Struggling to keep track of the characters forced me to go back and re-read parts of the book at times, which was, in fact, helpful in discovering important overlooked details. This is a book you can re-read many times always discovering something or someone new. - Rating: 3 out of 5 stars3/5I felt like I needed to read something of Welty's; so much has been made of her writing. This book paints a vivid picture and has very interesting characters. But I really felt like the story itself dragged.
- Rating: 4 out of 5 stars4/5A tender look at a young girl thrust among her brood of colorful, yet loving, relations on the eve of a wedding. The relationships between all are explored including that of George who is married both to his family and to Robbie, a young woman who wants George to put her first. This family's love is almost too much, but somehow falls short of becoming a stranglehold -- but just barely.
- Rating: 5 out of 5 stars5/5I found this delightful. I listened to this a few years ago when I worked at a public library. It was my first Welty story...and my last. I have not been able to get into any others since then. I was enchanted with the people on the old homeplace/plantation. Their references to their former lives...The way they came together for holidays and the general decadent, overgrown feeling. I confuse it now with The Christmas Gift by Ferrol Sams.
- Rating: 3 out of 5 stars3/5St. Barts 2013 #3 - An ok book at best for me....certainly interesting at times, but overwhelmingly full of characters that were challenging to keep track of - are they siblings or cousins, which generation, and alive or dead? But I suppose this helped us feel a little like the nine-year-old Laura showing up for a big family wedding at Shellmound Plantation. Certainly an interesting portrait of the life on a 1920's Mississippi cotton plantation, specifically a huge self absorbed wealthy family surrounded by meddling sisters, cousins and aunts. I appreciated the efforts of a few of them to possibly question their values as a clan, but it was slow and tedious more than enlightening. (Oh, there were several appropriate references to some cool old cars of the time which always sparks a little something in me!) My guess is that this portrayal may be frighteningly spot-on, giving this book a far greater stature than I can give it personally. My complete lack of familiarity with the subject matter in a book usually does not preclude me from getting caught up nonetheless, but this never got a bite in me at all.

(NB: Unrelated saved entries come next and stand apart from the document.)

(** * bdpy.mri.roi: ROI flags for a brain-data container

    A shallow embedding of [src/bdpy/mri/roi.py] (Python 2, numpy) and the
    properties of its three functions [get_roiflag], [add_roimask] and
    [add_roilabel].

    Modelling conventions.
    - Numbers (coordinates, voxel values, vertex ids, flags) are exact
      integers [Z]; every comparison of the source is then total and exact.
      IEEE special values (NaN) are outside this model.
    - A numpy array of shape (3, N) is the list of its N columns, each a
      coordinate triple: [a[j,:]] is [row_of a j], [np.transpose(a)[k]] is
      the k-th element, [a.shape[1]] is the length.
    - Python exceptions are the [Raise] outcome; standard output is a list
      of lines; the container is mutated in place, so it lives in the
      [world] that every statement threads through.
    - [bdpy.BData], [bdpy.mri.load_mri] and nibabel's readers are not part
      of the embedded file: they are the fields of [Collaborators]. *)

From Stdlib Require Import ZArith Lia String Ascii List Bool.
From stdpp Require Import base list strings pretty.

Local Open Scope Z_scope.
Local Open Scope nat_scope.
Local Open Scope string_scope.
Local Open Scope list_scope.

(** ** Exceptions and outcomes *)

(** The exceptions this file can raise; their messages are left out.
    [AttributeError] is what [(a == b).all()] raises when [a == b] could
    not be evaluated elementwise and numpy fell back to the scalar
    [False]. *)
Inductive exn : Type :=
| ValueError
| TypeError
| IndexError
| AttributeError.

Inductive outcome (A : Type) : Type :=
| Ok (a : A)
| Raise (e : exn).
Arguments Ok {A} a.
Arguments Raise {A} e.

(** ** Data *)

Abbreviation coord := (Z * Z * Z)%type.
Abbreviation xyz_array := (list (Z * Z * Z)).
Abbreviation matrix := (list (list Z)).

(** A [str] or a list of [str]: the type of the [roi_mask], [label] and
    [vertex_data] arguments. *)
Inductive str_or_list : Type :=
| Str (s : string)
| StrList (l : list string).

(** What [load_mri] returns: voxel values, xyz and ijk coordinates. *)
Record mri : Type := Mri {
  mri_v : list Z;
  mri_xyz : xyz_array;
  mri_ijk : xyz_array
}.

(** What [nibabel.freesurfer.read_annot] returns. *)
Record annot : Type := Annot {
  annot_labels : list Z;
  annot_ctab : list (list Z);
  annot_names : list string
}.

(** The external collaborators of the module. *)
Class Collaborators : Type := {
  BData : Type;
  get_metadata : BData -> string -> str_or_list -> list Z;
  add_metadata : BData -> string -> list Z -> string -> str_or_list -> BData;
  load_mri : string -> mri;
  read_label : string -> list Z;
  read_annot : string -> annot
}.

(** ** Python and numpy primitives *)

Definition axis (j : nat) (c : coord) : Z :=
  match j with
  | 0 => c.1.1
  | 1 => c.1.2
  | _ => c.2
  end.

(** [a[j,:]] *)
Definition row_of (a : xyz_array) (j : nat) : list Z := map (axis j) a.

(** [np.array_equal] on two rows of a transposed (N, 3) array. *)
Definition array_equal (a b : coord) : bool :=
  (a.1.1 =? b.1.1)%Z && (a.1.2 =? b.1.2)%Z && (a.2 =? b.2)%Z.

(** The builtin [min] and [max]: they raise on an empty sequence. *)
Definition py_min (l : list Z) : outcome Z :=
  match l with
  | [] => Raise ValueError
  | x :: l' => Ok (foldl Z.min x l')
  end.

Definition py_max (l : list Z) : outcome Z :=
  match l with
  | [] => Raise ValueError
  | x :: l' => Ok (foldl Z.max x l')
  end.

(** [np.asarray(b, dtype=int)] *)
Definition as_int (b : list bool) : list Z :=
  map (fun x : bool => if x then 1%Z else 0%Z) b.

(** [np.sum(np.asarray(rows), axis=0)] *)
Definition np_sum_axis0 (rows : list (list Z)) : list Z :=
  match rows with
  | [] => []
  | r :: rs => foldl (zip_with Z.add) r rs
  end.

(** [np.where(b)[0]]: the indices of the true entries, ascending. *)
Fixpoint np_where_from (k : nat) (b : list bool) : list nat :=
  match b with
  | [] => []
  | x :: b' => if x then k :: np_where_from (S k) b' else np_where_from (S k) b'
  end.

Definition np_where (b : list bool) : list nat := np_where_from 0 b.

(** [np.any] of a list of booleans. *)
Definition np_any (b : list bool) : bool := existsb id b.

(** [np.zeros((k, n))] *)
Definition np_zeros (k n : nat) : matrix := replicate k (replicate n 0%Z).

(** [l[i]] for an index that is never negative. *)
Definition getitem {A} (l : list A) (i : nat) : outcome A :=
  match l !! i with
  | Some x => Ok x
  | None => Raise IndexError
  end.

(** [m[i][j] = v] *)
Definition setitem2 (m : matrix) (i j : nat) (v : Z) : outcome matrix :=
  match m !! i with
  | Some r => if decide (j < length r) then Ok (<[i := <[j := v]> r]> m)
              else Raise IndexError
  | None => Raise IndexError
  end.

(** [np.vstack(rows)] of 1-d arrays: it needs at least one array, and all
    of one length. *)
Definition np_vstack (rows : list (list Z)) : outcome matrix :=
  match rows with
  | [] => Raise ValueError
  | r :: rs =>
      if forallb (fun r' => (length r' =? length r)%nat) rs then Ok rows
      else Raise ValueError
  end.

(** [np.vstack([x, y, z])] read as a (3, N) coordinate array. *)
Fixpoint zip3 (x y z : list Z) : xyz_array :=
  match x, y, z with
  | a :: x', b :: y', c :: z' => (a, b, c) :: zip3 x' y' z'
  | _, _, _ => []
  end.

Definition np_vstack3 (x y z : list Z) : outcome xyz_array :=
  if ((length y =? length x) && (length z =? length x))%nat then Ok (zip3 x y z)
  else Raise ValueError.

(** [a[:, b]] with a boolean index [b]: one boolean per column. *)
Fixpoint select_columns (a : xyz_array) (b : list bool) : xyz_array :=
  match a, b with
  | c :: a', x :: b' => if x then c :: select_columns a' b' else select_columns a' b'
  | _, _ => []
  end.

(** numpy refuses a boolean index whose length is not the number of
    columns. *)
Definition bool_index (a : xyz_array) (b : list bool) : outcome xyz_array :=
  if (length b =? length a)%nat then Ok (select_columns a b) else Raise IndexError.

(** [(a == b).all()] on two arrays of shapes (3, n) and (3, m).  The
    comparison broadcasts when one of them has a single column.  When the
    shapes are incompatible, the numpy releases that run this Python 2
    module give the scalar [False] for [a == b], which has no method [all];
    later releases raise at [a == b] itself.  Line 49 raises in both. *)
Definition eq_all (a b : xyz_array) : outcome bool :=
  if (length a =? length b)%nat then Ok (forallb id (zip_with array_equal a b))
  else match a, b with
       | [c], _ => Ok (forallb (array_equal c) b)
       | _, [c] => Ok (forallb (fun d => array_equal d c) a)
       | _, _ => Raise AttributeError
       end.

(** [x in v] for a string [x]: a substring test on a [str], a membership
    test on a list. *)
Fixpoint str_contains (sub s : string) : bool :=
  String.prefix sub s ||
  match s with
  | EmptyString => false
  | String _ s' => str_contains sub s'
  end.

Definition py_in (x : string) (v : str_or_list) : bool :=
  match v with
  | Str s => str_contains x s
  | StrList l => existsb (String.eqb x) l
  end.

(** [s.replace(old, '')] for a non-empty [old]: [skip] counts the
    characters of a match that are still to be dropped. *)
Fixpoint remove_all_from (skip : nat) (old s : string) : string :=
  match s with
  | EmptyString => EmptyString
  | String c s' =>
      match skip with
      | S k => remove_all_from k old s'
      | 0 => if String.prefix old s
             then remove_all_from (String.length old - 1) old s'
             else String c (remove_all_from 0 old s')
      end
  end.

Definition remove_all (old s : string) : string := remove_all_from 0 old s.

(** [s.rfind(c)] *)
Fixpoint rfind (c : ascii) (s : string) : option nat :=
  match s with
  | EmptyString => None
  | String a s' =>
      match rfind c s' with
      | Some k => Some (S k)
      | None => if Ascii.eqb a c then Some 0 else None
      end
  end.
(** * opencvx: oriented-rectangle particle filter

    A shallow embedding of the four headers of [src/opencvx]:
    - [cvrectpoints.h]            corners of a (sheared) rotated rectangle,
    - [cvparticlestaterect.h]     the five-dimensional particle state,
    - [cvparticleobservepcadiffs.h]  the PCA DIFS+DFFS observation model,
    - [cvparticleobservetemplate.h]  the template observation model.

    C [double]s are IEEE 754 binary64 values ([spec_float] with precision 53
    and maximal exponent 1024), C [int]s are integers of [Z] with 32-bit
    two's-complement wrap-around, a [CvMat] is its header (rows, cols) over
    a row-major buffer, and every access outside a buffer is an error. *)

From Stdlib Require Import ZArith Lia Bool Ascii.
From Stdlib Require Import Floats.SpecFloat.
From stdpp Require Import base option list strings.

Local Open Scope Z_scope.

(** ** C scalars *)

(** *** [int] *)

Definition INT_MIN : Z := - 2 ^ 31.
Definition INT_MAX : Z := 2 ^ 31 - 1.

Definition is_int (z : Z) : Prop := INT_MIN <= z <= INT_MAX.

(** Two's-complement wrap-around of a mathematical result into [int]. *)
Definition wrap_int (z : Z) : Z := (z + 2 ^ 31) mod 2 ^ 32 - 2 ^ 31.

Definition int_sub (a b : Z) : Z := wrap_int (a - b).
Definition int_mul (a b : Z) : Z := wrap_int (a * b).

(** *** [double] *)

Definition double : Type := spec_float.

Definition prec64 : Z := 53.
Definition emax64 : Z := 1024.

(** Implicit conversion [int -> double] (round to nearest even; exact on
    the whole [int] range). *)
Definition double_of_int (n : Z) : double := binary_normalize prec64 emax64 n 0 false.

(** The same rounding, from an exact integer accumulator. *)
Definition double_of_Z (n : Z) : double := binary_normalize prec64 emax64 n 0 false.

(** [bool -> double], as in the initialiser [{ ..., false, ..., true }]. *)
Definition double_of_bool (b : bool) : double := double_of_int (if b then 1 else 0).

Definition dsub (a b : double) : double := SFsub prec64 emax64 a b.
Definition dneg (a : double) : double := SFopp a.
Definition dlt (a b : double) : bool := SFltb a b.
Definition deq (a b : double) : bool := SFeqb a b.

Definition dadd (a b : double) : double := SFadd prec64 emax64 a b.
Definition dmul (a b : double) : double := SFmul prec64 emax64 a b.

(** The exponent of the smallest subnormal. *)
Definition emin64 : Z := emin prec64 emax64.

(** A result that is neither zero nor NaN: an infinity or a finite number
    of sign [sx]. *)
Definition positive_result (sx : bool) (r : spec_float) : Prop :=
  r = S754_infinity sx ∨ ∃ m e, r = S754_finite sx m e ∧ emin64 <= e.

(** [std::min<double>]: [(b < a) ? b : a]. *)
Definition dmin (a b : double) : double := if dlt b a then b else a.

- Rating: 4 out of 5 stars4/5not too bad, a bit long-winded. i like it for the southerness, i think girls will like it better for everything else.
- Rating: 3 out of 5 stars3/5Though the writing was lush, and the characterizations apt, the novel did show the flaws that you might have expected from a first-time author.The tone of the first chapter, from the point of view of a young child, was excellent. But she was not able to construct a story line that could be told from Laura's point of view, and had to flit from character to character to continue the narrative. There was no character development, no revelations, no resolution, no explanation of any of the odd (though interesting) characters that drifted through the delta.